My thinking is that we shouldn't do evil, even when our goal is to prevent a greater evil. Any evil, great or small, has a way of coming back to bite those who do it (good does this, too). Kind of like karma, which although a Hindu term is more-or-less present in Christianity as well. It's my belief that the end result of our doing evil to prevent what we see as a greater evil will be worse than if we declined to use wrong means; in other words, that the short-term benefit is outweighed by the long-term loss. We're the United States. We have two very big things going for us: our science and technological superiority on one hand and that we're generally the "good guys" on the other. We can't afford to sacrifice either one, but we especially can't afford to lose the latter quality. It's what separates us from mere bullies, such as (most of) the empires that flourished in centuries past. We abandon the high ground at our peril, and we do it for something as questionably useful as waterboarding at our own stupidity. Can't those who think we should sell ourselves find a better price?

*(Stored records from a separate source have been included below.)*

Lemma runs_query {A} (f : Tables → A) s : runs (query f) s (f (tables s)) (tables s).
Proof. by apply runs_statement. Qed.

Lemma runs_transaction {A} (body : DB A) s a t :
  (∀ s1, tables s1 = tables s → runs body s1 a t) → runs (transaction body) s a t.
Proof.
  intros Hbody.
  assert (runs (_ ←? query (λ _, tt); a ←? body; _ ←? query (λ _, tt); return_ a) s a t)
    as (s' & Hs & Ht).
  { eapply runs_check; [apply runs_query|]. intros s1 H1. eapply runs_check; [by apply Hbody|].
    intros s2 <-. eapply runs_check; [apply runs_query|]. intros s3 <-. apply runs_return. }
  exists s'. by rw /transaction Hs.
Qed.

End healthy.

(** ** Calls that keep the tables within a relation *)

Section within.
Context (R : relation Tables) {HR : PreOrder R}.

Definition within {A} (m : DB A) : Prop := ∀ s, R (tables s) (tables (m s).2).

Lemma within_return {A} (r : StoreError + A) : within (mret r).
Proof. by intros s. Qed.

Lemma within_check {A B} (m : DB A) (k : A → DB B) :
  within m → (∀ a, within (k a)) → within (check m k).
Proof.
  intros Hm Hk s. rw /check. specialize (Hm s). destruct (m s) as [[e|a] s1]; [done|].
  etrans; [exact Hm|apply Hk].
Qed.

Lemma within_now : within now.
Proof. by intros s. Qed.

Lemma within_statement {A} (f : Tables → StoreError + (A * Tables)) :
  (∀ t a t', f t = inr (a, t') → R t t') → within (statement f).
Proof.
  intros Hf s. rw /statement. destruct (io (calls s)); [done|].
  destruct (f (tables s)) as [e|[a t]] eqn:E; [done|]. by apply Hf in E.
Qed.

Lemma within_query {A} (f : Tables → A) : within (query f).
Proof. apply within_statement. by intros t a t' [= _ <-]. Qed.

Lemma within_assert b e : within (assert_ b e).
Proof. rw /assert_. destruct b; apply within_return. Qed.

Lemma within_transaction {A} (body : DB A) : within body → within (transaction body).
Proof.
  intros Hbody s. destruct (transaction body s) as [[e|a] s'] eqn:E; simpl.
  - by apply transaction_failed in E as ->.
  - apply transaction_ok in E as (s1 & s2 & <- & Hb & ->). specialize (Hbody s1). by rw Hb in Hbody.
Qed.

Lemma within_append taskID payload at_ :
  (∀ t event, ev_task_id event = taskID → ev_kind event = kind_of payload →
     ev_sequence event = next_sequence (tbl_events t) taskID →
     R t (t <| tbl_events ::= λ events, events ++ [event] |>)) →
  within (appendEvent taskID payload at_).
Proof.
  intros Hevent. apply within_statement. intros t a t'. destruct (has_task t taskID); [|done].
  intros [= _ <-]. by apply Hevent.
Qed.

Lemma within_for_each {A} (f : A → DB unit) xs :
  (∀ x, within (f x)) → within (for_each f xs).
Proof.
  intros Hf. induction xs; [apply within_return|]. by apply within_check; [|intros _].
Qed.

Lemma within_map_each {A B} (f : A → DB B) xs :
  (∀ x, within (f x)) → within (map_each f xs).
Proof.
  intros Hf. induction xs; [apply within_return|]. apply within_check; [done|intros y].
  apply within_check; [done|intros ys]. apply within_return.
Qed.
End within.
End laws.

(** Walk through a call whose steps keep the tables within the relation; the
    statements that change the tables remain. *)
Ltac db_walk := repeat first
  [ progress intros
  | apply within_check; [apply _| |] | apply within_now; apply _ | apply within_query; apply _
  | apply within_assert; apply _ | apply within_transaction; [apply _|] | apply within_return; apply _
  | apply within_for_each; [apply _|] | apply within_map_each; [apply _|] | case_match ].

(** Split a successful call into its successful parts. *)
Ltac db_inv := repeat match goal with
  | H : check _ _ _ = (inr _, _) |- _ => apply check_ok in H; destruct H as (? & ? & ? & H)
  | H : query _ _ = (inr _, _) |- _ => apply query_ok in H; destruct H as [-> ?]
  | H : now _ = (inr _, _) |- _ => apply now_ok in H
  | H : assert_ _ _ _ = (inr _, _) |- _ => apply assert_ok in H; destruct H as [? ->]
  | H : return_ _ _ = (inr _, _) |- _ => first [injection H as <- <-|injection H as <-]
  | H : fail _ _ = (inr _, _) |- _ => done
  | H : statement _ _ = (inr _, _) |- _ => apply statement_ok in H
  end.

(** Replace the tables of intermediate states by what they are. *)
Ltac db_subst := repeat match goal with
  | H : tables ?x = _ |- _ => is_var x; progress rewrite -> H in *
  | H : tables ?x = _ |- _ => is_var x; clear H x
  end.
(* ===== verification/UnitLaws.v ===== *)
(** * The lifecycle of work units

    What each operation of the store does to the tables, the lifecycle every
    unit follows under any sequence of operations, the graph the dependencies
    form, and what follows for the selection of the next units. *)

From S2P Require Import Prelude GoTime Text Cycles Database WorkUnits.
From stdpp Require Import relations.

Local Open Scope runstead_scope.

Section operations.
Context {DK : Disk} {CD : Codec}.

(** ** Transitions *)

(** The row after a transition at time [at_]. *)
Definition moved_row (t : Tables) (taskID id to reason at_ : string) (row : WorkUnitRow)
    : WorkUnitRow :=
  if String.eqb to "completed"
  then (set_status to reason at_ row) <| row_evidence_refs := Marshal (evidence_refs t taskID id) |>
  else set_status to reason at_ row.

Lemma update_ok taskID id from f s n s' :
  update_work_unit taskID id from f s = (inr n, s') → n = 1%nat →
  ∃ row, unit_row (tables s) taskID id = Some row ∧ row_status row = from
    ∧ tables s' = (tables s) <| tbl_work_units ::= insert id (f row) |>.
Proof.
  intros H%statement_ok Hn. destruct (unit_row (tables s) taskID id) as [row|]; [|naive_solver].
  destruct (String.eqb_spec (row_status row) from); [|naive_solver]. exists row. naive_solver.
Qed.

(** The edges of the lifecycle as a list. *)
Definition lifecycle_edges : list (string * string) :=
  [("created", "ready"); ("ready", "running"); ("running", "completed"); ("uncertain", "ready");
   ("running", "failed"); ("running", "blocked"); ("running", "uncertain"); ("blocked", "ready");
   ("running", "ready")]%string.

Lemma edges_listed from to : workUnitTransitions from to = true ↔ (from, to) ∈ lifecycle_edges.
Proof.
  split.
  - rw /workUnitTransitions. intros H.
    repeat match goal with
      | H : match ?x with _ => _ end = true |- _ => destruct x; try done
      end; repeat constructor.
  - intros H. rw /lifecycle_edges in H. repeat (apply elem_of_cons in H as [[= -> ->]|H]; [done|]).
    by apply elem_of_nil in H.
Qed.

Lemma edge_states from to :
  workUnitTransitions from to = true → WorkUnitStates from = true ∧ WorkUnitStates to = true.
Proof.
  intros H%edges_listed. rw /lifecycle_edges in H.
  repeat (apply elem_of_cons in H as [[= -> ->]|H]; [done|]). by apply elem_of_nil in H.
Qed.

UPDATE: The equivalent of the "chickenhawk" argument has been leveled against me: namely, that I've never been to SERE school and been waterboarded. True. As always, I thank those who serve and have served our country by volunteering to be put in harm's way. However, I have to believe that there's still a difference between super-intense training done by your countrymen and the same acts done by your enemy. John McCain, who actually was tortured, says that waterboarding is torture. There are many things on which McCain and I disagree, but I'm pretty sure he has as good or better of an understanding of torture as just about anyone else out there.
[The title song is by the now-defunct group Doctor Manette; the words are good but the ending is my favorite part, with it being almost-but-not-quite the same thing over and over.]